On April 10, 2023, the defendant issued the plaintiff Conduct Report 318097 for assault and entry into another incarcerated individual’s living area. Id. at ¶3. In the conduct report, the defendant stated that another incarcerated person had notified her of an altercation involving the plaintiff that occurred that day. Id. at ¶4. The defendant had reviewed video footage to investigate the allegations. Id. Because the plaintiff was accused of major offenses, he had a right to a disciplinary hearing. Id. at ¶5. The plaintiff refused to enter an uncontested disposition. Id. at ¶6. A disciplinary hearing was held on May 2,
2023, and the plaintiff was found guilty. Id. at ¶7. In his appeal of the decision, the plaintiff argued that he did not assault anyone and that other incarcerated individuals had entered his cell without his consent. Id. at ¶8. On May 10, 2023, the hearing officer’s decision was affirmed. Id. at ¶9. In response to Conduct Report 318097, the plaintiff filed complaint SCI- 2023-6211 on May 1, 2023. Id. at ¶¶10-11. In that complaint, the plaintiff alleged that he had received a conduct report after two incarcerated individuals
had sexually assaulted him on April 10, 2023. Id. at ¶12. He alleged that the defendant had sent him the conduct report and that a Lieutenant Hoff had
1 The court includes only material, properly supported facts in this section.

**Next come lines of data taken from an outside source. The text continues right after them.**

(* ===== verification/FloatingPoint.v ===== *)
(** Almost-equality of floating-point numbers in the bundled test library (class
    FloatingPoint of src/gtest/include/gtest/internal/gtest-internal.h).

    A number is its bits, an unsigned integer of [kBitCount] bits; the class is a
    template over the two formats, a section over the two bit counts here. *)

From S2P Require Import Prelude Machine.

(** * The class *)

(** A floating-point type: the size of its object and the digits of its
    significand. *)
Class RawType : Type := {
  kBitCount : Z;
  kFractionBitCount : Z;
  fraction_pos : 0 < kFractionBitCount;
  exponent_pos : kFractionBitCount < kBitCount - 1;
}.

Section FloatingPoint.
Context {R : RawType}.

(** Unsigned arithmetic of the type Bits. *)
Definition to_bits (z : Z) : Z := z `mod` 2 ^ kBitCount.
Definition bits_not (z : Z) : Z := to_bits (Z.lnot z).

Definition kExponentBitCount : Z := kBitCount - 1 - kFractionBitCount.
Definition kSignBitMask : Z := to_bits (Z.shiftl 1 (kBitCount - 1)).
Definition kFractionBitMask : Z := Z.shiftr (bits_not 0) (kExponentBitCount + 1).
Definition kExponentBitMask : Z := bits_not (Z.lor kSignBitMask kFractionBitMask).
Definition kMaxUlps : Z := 4.

Definition Infinity : Z := kExponentBitMask.
(** FLT_MAX and DBL_MAX: the largest fraction under the largest finite exponent. *)
Definition Max : Z := kExponentBitMask - 1.

Definition exponent_bits (b : Z) : Z := Z.land kExponentBitMask b.
Definition fraction_bits (b : Z) : Z := Z.land kFractionBitMask b.
Definition sign_bit (b : Z) : Z := Z.land kSignBitMask b.

Definition is_nan (b : Z) : bool :=
  (exponent_bits b =? kExponentBitMask) && negb (fraction_bits b =? 0).

Definition SignAndMagnitudeToBiased (sam : Z) : Z :=
  if negb (Z.land kSignBitMask sam =? 0) then to_bits (bits_not sam + 1)
  else Z.lor kSignBitMask sam.

Definition DistanceBetweenSignAndMagnitudeNumbers (sam1 sam2 : Z) : Z :=
  let biased1 := SignAndMagnitudeToBiased sam1 in
  let biased2 := SignAndMagnitudeToBiased sam2 in
  if biased2 <=? biased1 then to_bits (biased1 - biased2) else to_bits (biased2 - biased1).

Definition AlmostEquals (b rhs : Z) : bool :=
  if is_nan b || is_nan rhs then false
  else DistanceBetweenSignAndMagnitudeNumbers b rhs <=? kMaxUlps.

(** * What the bits stand for *)

Definition bits_ok (b : Z) : Prop := 0 ≤ b < 2 ^ kBitCount.

(** The magnitude, and the position of the number on the line of all numbers of
    its format: both zeros are at 0. *)
Definition magnitude (b : Z) : Z := b `mod` 2 ^ (kBitCount - 1).
Definition negative (b : Z) : bool := 2 ^ (kBitCount - 1) <=? b.
Definition position (b : Z) : Z := if negative b then - magnitude b else magnitude b.

(** The value of a finite number, in units of the smallest positive one:
    subnormal numbers have exponent field 0 and no hidden bit. *)
Definition magnitude_value (m : Z) : Z :=
  let e := m `div` 2 ^ kFractionBitCount in
  let f := m `mod` 2 ^ kFractionBitCount in
  if e =? 0 then f else (2 ^ kFractionBitCount + f) * 2 ^ (e - 1).
Definition value (b : Z) : Z :=
  if negative b then - magnitude_value (magnitude b) else magnitude_value (magnitude b).
(* ===== verification/ParamGenerator.v ===== *)
(** Parameter generators of the bundled test library: the interface of
    generators and iterators, ranges and arrays of values
    (src/gtest/include/gtest/internal/gtest-param-util.h).

    An iterator belongs to its generator by its type, so the run-time check that
    two iterators have the same base generator is a typing rule here. [None] is
    the result of an operation the code must not be asked for: going past the end
    or reading there. *)

From S2P Require Import Prelude Machine.

(** * The interface *)

(** ParamGeneratorInterface<T> with the ParamIteratorInterface<T> of its
    iterators. [iterator_ok] is the invariant of its iterator class. *)
Record ParamGeneratorInterface (T : Type) : Type := Generator {
  iterator : Type;
  Begin : iterator;
  End : iterator;
  Advance : iterator → option iterator;
  Clone : iterator → iterator;
  Current : iterator → option T;
  Equals : iterator → iterator → bool;
  iterator_ok : iterator → Prop;
}.
Arguments iterator {T} _.
Arguments Begin {T} _.
Arguments End {T} _.
Arguments Advance {T} _ _.
Arguments Clone {T} _ _.
Arguments Current {T} _ _.
Arguments Equals {T} _ _ _.
Arguments iterator_ok {T} _ _.

Section ParamIterator.
Context {T : Type} (g : ParamGeneratorInterface T).

(** ParamIterator<T>: an owned iterator, copied by Clone. [same] tells that the
    two operands are one object. *)
Definition pi_copy (it : iterator g) : iterator g := Clone g it.
Definition pi_deref (it : iterator g) : option T := Current g it.
Definition pi_preincrement (it : iterator g) : option (iterator g) := Advance g it.
Definition pi_postincrement (it : iterator g) : option (iterator g * iterator g) :=
  let clone := Clone g it in
  it ← Advance g it; Some (it, clone).
Definition pi_eq (same : bool) (it other : iterator g) : bool := same || Equals g it other.
Definition pi_neq (same : bool) (it other : iterator g) : bool := negb (pi_eq same it other).

(** for (it = g.begin(); it != g.end(); ++it) visits [*it] for each element of
    the list. *)
Inductive enumerates : iterator g → list T → Prop :=
  | enumerates_end it : Equals g it (End g) = true → enumerates it []
  | enumerates_next it it' x l :
      Equals g it (End g) = false → Current g it = Some x → Advance g it = Some it' →
      enumerates it' l → enumerates it (x :: l).

Fixpoint collect (fuel : nat) (it : iterator g) : option (list T) :=
  if pi_neq false it (End g) then
    match fuel with
    | O => None
    | S fuel => x ← pi_deref it; it ← pi_preincrement it; l ← collect fuel it; Some (x :: l)
    end
  else Some [].
End ParamIterator.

See Fed. R. Civ. P. 56(c). pressured him to enter an uncontested disposition on the conduct report, but the plaintiff refused. Id. The plaintiff said that his “one issue” of complaint SCI- 2023-6211 was that Conduct Report 318097 should be dismissed. Id. The plaintiff did not assert that prior to the April 10, 2023 sexual assault, he had
informed the defendant that his cellmate had sexually harassed him, or that he had asked that he or his cellmate be moved. Id. at ¶13. On May 1, 2023, the institution complaint examiner (ICE) recommended that complaint SCI-2023-6211 be dismissed because the plaintiff’s conduct report had not yet been heard and no decision had been issued. Id. at ¶14. The next day, the reviewing authority accepted the recommendation and dismissed the complaint. Id at ¶15. The corrections complaint examiner (CCE) did not receive from the plaintiff a timely appeal of the dismissal. Id. at ¶16.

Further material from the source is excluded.